I have no more advice to give you, no more words of wisdom to write. I can only tell you how much I love, and how much I hope that you are happy in the life you have chosen for yourself. Writing makes me tired, and I'm sure you've noticed by my writing that I've had to stop and start several times. I cannot say it enough: I love you, my son, more than you will ever know. Happy thirtieth birthday!

Love,

Mom

July 21, 2015

Dear Mom,

I'm old enough, now, to understand why you couldn't be here, why you missed all those birthday parties for all those years. It doesn't make it hurt any less, but it makes it bearable. I know that you won't be reading this, unless you're looking up from heaven. I really hope you are. I did meet a wonderful woman, Mom. Her name is Aria; I think you would have loved her.

I spent today with her family. The Montgomerys lived next door to your mom and dad. Ella would have been younger than you, but maybe you knew her as a girl. She grew up in Rosewood, too. Maybe you didn't. She's a wonderful person. Every year since I turned twenty-three she makes me chocolate chip pancakes for my birthday and elaborate dinner later in the day. She's Aria's mom, and they both have the same heart.

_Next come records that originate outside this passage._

(** Symbolic evaluation of a run whose facts are in the context. *)
Ltac eval_run :=
  unfold run, step;
  repeat first
    [ progress cbv beta iota delta
        [set_mon set_pid set_th_start set_th_monitor set_th_timer set_th_socket
         set_th_worker set_exited log]
    | progress simpl
    | match goal with
      | H : exited _ = _ |- _ => rewrite H
      | H : tid _ = _ |- _ => rewrite H
      | H : (_ =? _) = _ |- _ => rewrite H
      | H : (_ <? _) = _ |- _ => rewrite H
      | H : _ !! _ = Some _ |- _ => rewrite H
      | H : th_monitor _ = _ |- _ => rewrite H
      | H : mon _ = _ |- _ => rewrite H
      | H : mutex _ = _ |- _ => rewrite H
      | H : int_add _ _ = _ |- _ => rewrite H
      | H : int_sub _ _ = _ |- _ => rewrite H
      end
    | rewrite list_lookup_insert_eq by (rewrite ?length_insert; assumption)
    | rewrite list_insert_insert_eq
    | rewrite decide_True by reflexivity ].

Lemma dies_start thread s l pc c msg pc' :
  exited s = false -> tid l = T_start -> ret l <> 0 ->
  th_start s = Running pc ->
  (forall mo, exists k, _start thread mo pc = Call c k /\ k (ret l) = Goto pc') ->
  perform T_start c l s = Some (ret l, s, false) ->
  (forall mo, _start thread mo pc' = Call (fprintf msg) (fun _ => Goto St_exit) \/
              exists inj, pc' = inj Ct_fprintf /\
                _start thread mo pc' = Call (fprintf msg) (fun _ => Goto (inj Ct_exit)) /\
                _start thread mo (inj Ct_exit) = Call (exit 1) (fun _ => Goto (inj Ct_exit))) ->
  dies thread s l c msg.
Proof.
  intros Hex Htid Hret Hst Hcode Hperf Hnext [t2 r2 p2] [t3 r3 p3]; simpl.
  rewrite Htid. intros -> ->.
  destruct (Hcode (the_monitor s)) as (k & Hk & Hkr).
  unfold run, step. rewrite Hex, Htid, Hst. simpl. rewrite Hk, Hperf. simpl.
  rewrite Hkr. simpl. rewrite Hex. simpl.
  destruct (Hnext (the_monitor s)) as [Hn|(inj & -> & Hn & Hn')].
  - unfold the_monitor in *. simpl. rewrite Hn. simpl. rewrite Hex. simpl.
    eexists. split; [reflexivity|]. simpl. repeat split.
    all: try (intros l'; by apply step_exited).
  - unfold the_monitor in *. simpl. rewrite Hn. simpl. rewrite Hex. simpl.
    rewrite Hn'. simpl.
    eexists. split; [reflexivity|]. simpl. repeat split.
    all: try (intros l'; by apply step_exited).
Qed.
Lemma climbs_weaken (lo lo' hi hi' : nat) (events : list SSEEvent) :
  (lo' <= lo)%nat -> (hi <= hi')%nat ->
  climbs lo hi events = true -> climbs lo' hi' events = true.
Proof.
  revert lo lo'. induction events as [| e events IH]; intros lo lo' Hlo Hhi; cbn.
  - intros H. apply Nat.leb_le in H. apply Nat.leb_le. lia.
  - intros H. apply andb_prop in H as [Hfirst Hrest]. apply Nat.leb_le in Hfirst.
    apply andb_true_intro. split; [apply Nat.leb_le; lia |].
    now apply (IH (stage e) (stage e)).
Qed.

Lemma climbs_app (lo mid hi : nat) (events1 events2 : list SSEEvent) :
  climbs lo mid events1 = true -> climbs mid hi events2 = true ->
  climbs lo hi (events1 ++ events2) = true.
Proof.
  revert lo. induction events1 as [| e events1 IH]; intros lo; cbn.
  - intros H1 H2. apply Nat.leb_le in H1. now apply (climbs_weaken mid lo hi hi).
  - intros H1 H2. apply andb_prop in H1 as [Hfirst Hrest].
    rewrite Hfirst. cbn. now apply IH.
Qed.

Lemma climbs_level (s : nat) (okEvent : SSEEvent -> bool) (events : list SSEEvent) :
  (forall e, okEvent e = true -> stage e = s) ->
  forallb okEvent events = true -> climbs s s events = true.
Proof.
  intros Hstage. induction events as [| e events IH]; cbn.
  - intros _. apply Nat.leb_refl.
  - intros H. apply andb_prop in H as [He Hrest]. rewrite (Hstage e He).
    rewrite Nat.leb_refl. cbn. now apply IH.
Qed.
(** A second url that serves the same bytes: its row is [skipped] as a
    duplicate of the first file, and its own file is gone. *)
Lemma content_dedup_witness :
  catalog_ok (db after_first_download)
  ∧ ∃ row w' c',
      BaseSource.run_item length_digest Py.os_path_basename doj
        {| BaseSource.discovered := 1; BaseSource.downloaded := 1;
           BaseSource.skipped := 0; BaseSource.failed := 0 |}
        "https://y.org/b.pdf" no_meta (serving [Downloader.Chunk pdf_bytes])
        after_first_download
      = (w', c', None)
      ∧ fs w' !! "data/doj/b.pdf" = None
      ∧ last (Db.documents (db w')) = Some row
      ∧ Document.download_status row = "skipped"
      ∧ Document.error row = Some "duplicate of data/doj/a.pdf".
Proof.
  destruct (content_dedup length_digest Py.os_path_basename doj)
    as (Hempty & Hrun & Hitem).
  assert (Hok : catalog_ok (db after_first_download)).
  { apply (Hrun [("https://x.org/a.pdf", no_meta)]
             (λ _, serving [Downloader.Chunk pdf_bytes]) world0).
    exact Hempty. }
  split; [exact Hok|].
  destruct (Db.documents (db after_first_download) !! 0%nat) as [r0|] eqn:Hr0;
    [|discriminate Hr0].
  destruct (Hitem {| BaseSource.discovered := 1; BaseSource.downloaded := 1;
                     BaseSource.skipped := 0; BaseSource.failed := 0 |}
              "https://y.org/b.pdf" no_meta (serving [Downloader.Chunk pdf_bytes])
              after_first_download
              (item_download length_digest Py.os_path_basename doj
                 "https://y.org/b.pdf" no_meta (serving [Downloader.Chunk pdf_bytes])
                 after_first_download).1
              "data/doj/b.pdf" "4" 4 r0 Hok)
    as (existing & row & w' & Hex & Hitem' & Hfs & Hdocs & _ & Hst & Herr & _).
  - reflexivity.
  - vm_compute. reflexivity.
  - apply (list_elem_of_lookup_2 _ 0%nat). exact Hr0.
  - vm_compute in Hr0. injection Hr0 as <-. reflexivity.
  - vm_compute in Hr0. injection Hr0 as <-. reflexivity.
  - eexists row, w', _. split; [exact Hitem'|].
    split; [rewrite Hfs; apply lookup_delete_eq|].
    split; [rewrite Hdocs; apply last_snoc|].
    split; [exact Hst|].
    rewrite Herr. vm_compute in Hr0. injection Hr0 as <-.
    simpl in Hex. injection Hex as <-. reflexivity.
Defined.
(* ===== verification/Pmm.v ===== *)
(** * kern/mm/default_pmm.c: the first-fit physical page allocator

    The page descriptors of the array [pages] are named by their index; each
    field of [struct Page] the allocator uses is a function of the index, and
    the [page_link] fields with the list head [free_list] form one heap of
    list.h entries.  The invariant [free_inv] relates a state to the abstract
    free list, a sorted list of disjoint blocks [(base, size)]. *)

From S2P Require Import Prelude ListH.

(** ** The data of kern/mm/memlayout.h and the state of the allocator *)

Record pmm := Pmm {
  pg_ref : Z → Z;
  pg_flags : Z → Z;
  pg_property : Z → Z;
  page_link : lheap (entry Z);
  nr_free : Z;
}.

Definition set_page_ref (p v : Z) (s : pmm) : pmm :=
  Pmm (upd p v (pg_ref s)) (pg_flags s) (pg_property s) (page_link s) (nr_free s).
Definition set_flags (p v : Z) (s : pmm) : pmm :=
  Pmm (pg_ref s) (upd p v (pg_flags s)) (pg_property s) (page_link s) (nr_free s).
Definition set_property (p v : Z) (s : pmm) : pmm :=
  Pmm (pg_ref s) (pg_flags s) (upd p v (pg_property s)) (page_link s) (nr_free s).
Definition set_links (f : lheap (entry Z) → lheap (entry Z)) (s : pmm) : pmm :=
  Pmm (pg_ref s) (pg_flags s) (pg_property s) (f (page_link s)) (nr_free s).
Definition set_nr_free (v : Z) (s : pmm) : pmm :=
  Pmm (pg_ref s) (pg_flags s) (pg_property s) (page_link s) v.

Definition PG_reserved : Z := 0.
Definition PG_property : Z := 1.

Definition PageReserved (s : pmm) (p : Z) : bool := test_bit PG_reserved (pg_flags s p).
Definition PageProperty (s : pmm) (p : Z) : bool := test_bit PG_property (pg_flags s p).
Definition SetPageReserved (p : Z) (s : pmm) : pmm := set_flags p (set_bit PG_reserved (pg_flags s p)) s.
Definition SetPageProperty (p : Z) (s : pmm) : pmm := set_flags p (set_bit PG_property (pg_flags s p)) s.
Definition ClearPageProperty (p : Z) (s : pmm) : pmm := set_flags p (clear_bit PG_property (pg_flags s p)) s.

(** ** The operations

    A traversal of the free list takes [nr_free + 1] steps at most, because
    every block on it has at least one page; this is the fuel of the loops. *)

Definition list_fuel (s : pmm) : nat := S (Z.to_nat (nr_free s)).

Definition default_init : M pmm unit :=
  modify (set_links (list_init Head));;
  modify (set_nr_free 0).

(** The [while] loop that links [base] in front of the first block behind it. *)
Fixpoint insert_walk (fuel : nat) (base : Z) (le : entry Z) : M pmm unit :=
  match fuel with
  | O => out_of_fuel
  | S fuel' =>
    h ← gets page_link;
    let le := list_next h le in
    match le with
    | Head => mret tt
    | Elem page =>
      if base <? page then modify (set_links (list_add_before le (Elem base)))
      else
        when (bool_decide (list_next h le = Head)) (modify (set_links (list_add le (Elem base))));;
        insert_walk fuel' base le
    end
  end.

Definition insert_free_block (base : Z) : M pmm unit :=
  h ← gets page_link;
  if list_empty h Head then modify (set_links (list_add Head (Elem base)))
  else fuel ← gets list_fuel; insert_walk fuel base Head.

Definition default_init_memmap (base n : Z) : M pmm unit :=
  assert (0 <? n);;
  for_range base (Z.to_nat n) (λ p,
    asserts (λ s, PageReserved s p);;
    modify (set_property p 0);;
    modify (set_flags p 0);;
    modify (set_page_ref p 0));;
  modify (set_property base (u32 n));;
  modify (SetPageProperty base);;
  modify (λ s, set_nr_free (u32 (nr_free s + n)) s);;
  insert_free_block base.

(** The [while] loop that looks for a block of [n] pages. *)
Fixpoint alloc_walk (fuel : nat) (n : Z) (le : entry Z) : M pmm (option Z) :=
  match fuel with
  | O => out_of_fuel
  | S fuel' =>
    h ← gets page_link;
    let le := list_next h le in
    match le with
    | Head => mret None
    | Elem p =>
      property ← gets (λ s, pg_property s p);
      if n <=? property then mret (Some p) else alloc_walk fuel' n le
    end
  end.

(** The branch [page != NULL] of [default_alloc_pages]: take [n] pages off the block. *)
Definition carve (n page : Z) : M pmm (option Z) :=
  prev ← gets (λ s, list_prev (page_link s) (Elem page));
  modify (set_links (list_del (Elem page)));;
  property ← gets (λ s, pg_property s page);
  when (n <? property)
    (let p := page + n in
     modify (set_property p (u32 (property - n)));;
     modify (SetPageProperty p);;
     modify (set_links (list_add prev (Elem p))));;
  modify (λ s, set_nr_free (u32 (nr_free s - n)) s);;
  modify (ClearPageProperty page);;
  mret (Some page).

Definition default_alloc_pages (n : Z) : M pmm (option Z) :=
  assert (0 <? n);;
  nfree ← gets nr_free;
  if nfree <? n then mret None
  else
    fuel ← gets list_fuel;
    page ← alloc_walk fuel n Head;
    match page with
    | None => mret None
    | Some page => carve n page
    end.

(** [q] is absorbed by the block in front of it. *)
Definition absorb (p q : Z) : M pmm unit :=
  modify (λ s, set_property p (u32 (pg_property s p + pg_property s q)) s);;
  modify (ClearPageProperty q);;
  modify (set_links (list_del (Elem q))).

Definition merge_prev (base : Z) : M pmm Z :=
  le ← gets (λ s, list_prev (page_link s) (Elem base));
  match le with
  | Head => mret base
  | Elem p =>
    property ← gets (λ s, pg_property s p);
    if p + property =? base then absorb p base;; mret p else mret base
  end.

Definition merge_next (base : Z) : M pmm unit :=
  le ← gets (λ s, list_next (page_link s) (Elem base));
  match le with
  | Head => mret tt
  | Elem p =>
    property ← gets (λ s, pg_property s base);
    when (base + property =? p) (absorb base p)
  end.

Definition default_free_pages (base n : Z) : M pmm unit :=
  assert (0 <? n);;
  for_range base (Z.to_nat n) (λ p,
    asserts (λ s, (negb (PageReserved s p) && negb (PageProperty s p))%bool);;
    modify (set_flags p 0);;
    modify (set_page_ref p 0));;
  modify (set_property base (u32 n));;
  modify (SetPageProperty base);;
  modify (λ s, set_nr_free (u32 (nr_free s + n)) s);;
  insert_free_block base;;
  base ← merge_prev base;
  merge_next base.

Definition default_nr_free_pages : M pmm Z := gets nr_free.

(** ** The abstract allocator *)

Notation blocks := (list (Z * Z)).

(** Sorted by address, disjoint, not empty, from [lo] on. *)
Fixpoint wf_blocks (lo : Z) (bs : blocks) : Prop :=
  match bs with
  | [] => True
  | (b, n) :: r => lo ≤ b ∧ 0 < n ∧ wf_blocks (b + n) r
  end.

(** No two blocks touch: nothing is left to merge. *)
Fixpoint separated (bs : blocks) : Prop :=
  match bs with
  | (b, n) :: (((b', _) :: _) as r) => b + n < b' ∧ separated r
  | _ => True
  end.

Fixpoint total (bs : blocks) : Z :=
  match bs with [] => 0 | (_, n) :: r => n + total r end.

(** First fit: the first block of at least [n] pages loses its first [n]. *)
Fixpoint first_fit (n : Z) (bs : blocks) : option (Z * blocks) :=
  match bs with
  | [] => None
  | (b, m) :: r =>
    if n <=? m then Some (b, if n <? m then (b + n, m - n) :: r else r)
    else match first_fit n r with Some (b', r') => Some (b', (b, m) :: r') | None => None end
  end.

(** A block in front of [bs], merged with the first block of [bs] if they touch. *)
Definition glue (b n : Z) (bs : blocks) : blocks :=
  match bs with
  | (b', n') :: r => if b + n =? b' then (b, n + n') :: r else (b, n) :: bs
  | [] => [(b, n)]
  end.

(** Freeing with coalescing. *)
Fixpoint give_back (b n : Z) (bs : blocks) : blocks :=
  match bs with
  | [] => [(b, n)]
  | (b', n') :: r =>
    if b <? b' then glue b n bs
    else if b' + n' =? b then glue b' (n' + n) r
    else (b', n') :: give_back b n r
  end.

(** Page [p] belongs to a block. *)
Definition in_block (p : Z) (bl : Z * Z) : Prop := bl.1 ≤ p < bl.1 + bl.2.

(** The state [s] represents the free list [bs]. *)
Record free_inv (s : pmm) (bs : blocks) : Prop := FreeInv {
  inv_links : dll (page_link s) Head (Elem <$> bs.*1);
  inv_wf : wf_blocks 0 bs;
  inv_property : ∀ b n, (b, n) ∈ bs → pg_property s b = n;
  inv_flags : ∀ b n p, (b, n) ∈ bs → b ≤ p < b + n →
    PageReserved s p = false ∧ PageProperty s p = bool_decide (p = b);
  inv_count : nr_free s = total bs;
  inv_total : total bs < 2 ^ 32;
}.

(** Pages the caller may free: neither reserved nor head of a free block. *)
Definition allocated (s : pmm) (b n : Z) : Prop :=
  ∀ p, b ≤ p < b + n → PageReserved s p = false ∧ PageProperty s p = false.

(** ** Blocks *)

Fixpoint end_of (lo : Z) (bs : blocks) : Z :=
  match bs with [] => lo | (b, n) :: r => end_of (b + n) r end.

Lemma wf_app lo l1 l2 : wf_blocks lo (l1 ++ l2) ↔ wf_blocks lo l1 ∧ wf_blocks (end_of lo l1) l2.
Proof. revert lo. induction l1 as [|[b n] l1 IH]; intros lo; simpl; [|rewrite IH]; tauto. Qed.

Lemma wf_mono lo lo' bs : lo' ≤ lo → wf_blocks lo bs → wf_blocks lo' bs.
Proof. destruct bs as [|[b n] bs]; simpl; [done|]. intros ? (? & ? & ?). split_and!; [lia|done..]. Qed.
Lemma skew_heap_merge_spec rank comp fuel h pa pb t1 t2 :
  tree_at h pa t1 → tree_at h pb t2 → NoDup (elems t1 ++ elems t2) →
  (length (elems t1 ++ elems t2) ≤ fuel)%nat →
  ∃ t p h', skew_heap_merge comp fuel (root t1) (root t2) h = Ok (root t, h') ∧
    tree_at h' p t ∧ (p = pa ∨ p = pb) ∧ elems t ≡ₚ elems t1 ++ elems t2 ∧
    (∀ x, x ∉ elems t1 ++ elems t2 → h' x = h x) ∧
    (comp_by rank comp (elems t1 ++ elems t2) →
     heap_ordered rank t1 → heap_ordered rank t2 → heap_ordered rank t).
Proof.
  revert h pa pb t1 t2. induction fuel as [|fuel IH]; intros h pa pb t1 t2 H1 H2 Hnd Hf.
  { destruct t1, t2; simpl in Hf; try lia. exists Leaf, pa, h. simpl.
    split_and!; [done|done|by left|done|done|done]. }
  destruct t1 as [|l1 x r1].
  { exists t2, pb, h. simpl. split_and!; [done|done|by right|done|done|done]. }
  destruct t2 as [|l2 y r2].
  { exists (Node l1 x r1), pa, h. cbn [elems]. rewrite app_nil_r.
    split_and!; [done|done|by left|done|done|done]. }
  pose proof H1 as (Hx & Hl1 & Hr1). pose proof H2 as (Hy & Hl2 & Hr2).
  cbn [skew_heap_merge root]. destruct (Z.eqb_spec (comp x y) (-1)) as [Ec|Ec].
  - msteps. rewrite Hx. cbn [sh_left sh_right].
    assert (elems (Node l1 x r1) ++ elems (Node l2 y r2) =
      x :: elems l1 ++ (elems r1 ++ elems (Node l2 y r2))) as Heq.
    { cbn [elems]. by rewrite <-app_comm_cons, <-app_assoc. }
    rewrite Heq in *. pose proof Hnd as [_ (_ & _ & Hnd')%NoDup_app]%NoDup_cons.
    destruct (IH h (Some x) pb r1 (Node l2 y r2)) as (mt & p & h1 & E1 & Hmt & _ & Hp1 & Hf1 & Ho1);
      [done|done|done|cbn [length] in Hf; rewrite length_app in Hf; lia|].
    rewrite (bind_ok _ _ _ _ _ E1).
    destruct (merge_root h h1 x pa l1 (root r1) mt p _ Hx Hl1 Hnd Hp1 Hmt Hf1) as (h2 & E2 & Ht2 & Hp2 & Hf2).
    exists (Node mt x l1), pa, h2. split_and!; [done|done|by left|done|done|].
    intros Hc (Hox & Hol & Hor) Ho2.
    destruct (Hc x y) as [Hxy _]; [cbn [elems]; set_solver..|]. specialize (Hxy Ec).
    rewrite Forall_app in Hox. destruct Hox. split_and!; [|apply Ho1; try done|done].
    + rewrite Hp1, !Forall_app. cbn [elems]. rewrite Forall_cons. destruct Ho2 as [Ho2 _].
      split_and!; [done|done| |done]. eapply Forall_impl; [exact Ho2|]. simpl. lia.
    + intros u v Hu Hv. apply Hc; set_solver.
  - msteps. rewrite Hy. cbn [sh_left sh_right].
    assert (elems (Node l1 x r1) ++ elems (Node l2 y r2) ≡ₚ
      y :: elems l2 ++ (elems (Node l1 x r1) ++ elems r2)) as Heq.
    { change (elems (Node l2 y r2)) with (y :: elems l2 ++ elems r2).
      rewrite <-Permutation_middle. f_equiv. apply Permutation_app_swap_app. }
    rewrite Heq in Hnd, Hf. pose proof Hnd as [_ (_ & _ & Hnd')%NoDup_app]%NoDup_cons.
    destruct (IH h pa (Some y) (Node l1 x r1) r2) as (mt & p & h1 & E1 & Hmt & _ & Hp1 & Hf1 & Ho1);
      [done|done|done|cbn [length] in Hf; rewrite length_app in Hf; lia|].
    rewrite (bind_ok _ _ _ _ _ E1).
    destruct (merge_root h h1 y pb l2 (root r2) mt p _ Hy Hl2 Hnd Hp1 Hmt Hf1) as (h2 & E2 & Ht2 & Hp2 & Hf2).
    exists (Node mt y l2), pb, h2. split_and!; [done|done|by right|by rewrite Heq|by setoid_rewrite Heq|].
    intros Hc Ho2 (Hox & Hol & Hor).
    destruct (Hc x y) as [_ Hxy]; [cbn [elems]; set_solver..|]. specialize (Hxy Ec).
    rewrite Forall_app in Hox. destruct Hox. split_and!; [|apply Ho1; try done|done].
    + rewrite Hp1, !Forall_app. cbn [elems]. rewrite Forall_cons. destruct Ho2 as [Ho2 _].
      split_and!; [done| |done|done]. eapply Forall_impl; [exact Ho2|]. simpl. lia.
    + intros u v Hu Hv. apply Hc; rewrite Heq; set_solver.
Qed.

The Montgomerys are the only I have left—Ella, Aria, Byron, and Mike. Grandma and Grandpa passed eight years ago. Dad died six years ago, after Uncle Wesley left him the family fortune. That's something I never saw coming. Dad never bothered to tell me. He had a broken heart after you died, a heart that was never really repaired. '

I'm not married yet. But the time is coming soon. I want Aria to graduate from college. I forgot to mention she's nine years younger than I am. Sometimes we struggle over the difference. And sometimes it doesn't matter. The older we grow, the less it will matter, and I am more than prepared to sit next to her and grow old together.

I published my first book. It's called When Angels Fall about Grandma and Grandpa, Dad, you, Aria. It's about the sadness of life in the midst of its inexplicable joys. I've grown so much in the last eight years, and I've learned a lot. Who knew I would actually enjoy teaching? Maybe you saw it coming.

I can't write enough how much I love you even from the grave, from the intermittent distance that death brings. I still remember how you looked happy and healthy with a big smile covering your face. That's how I remember you.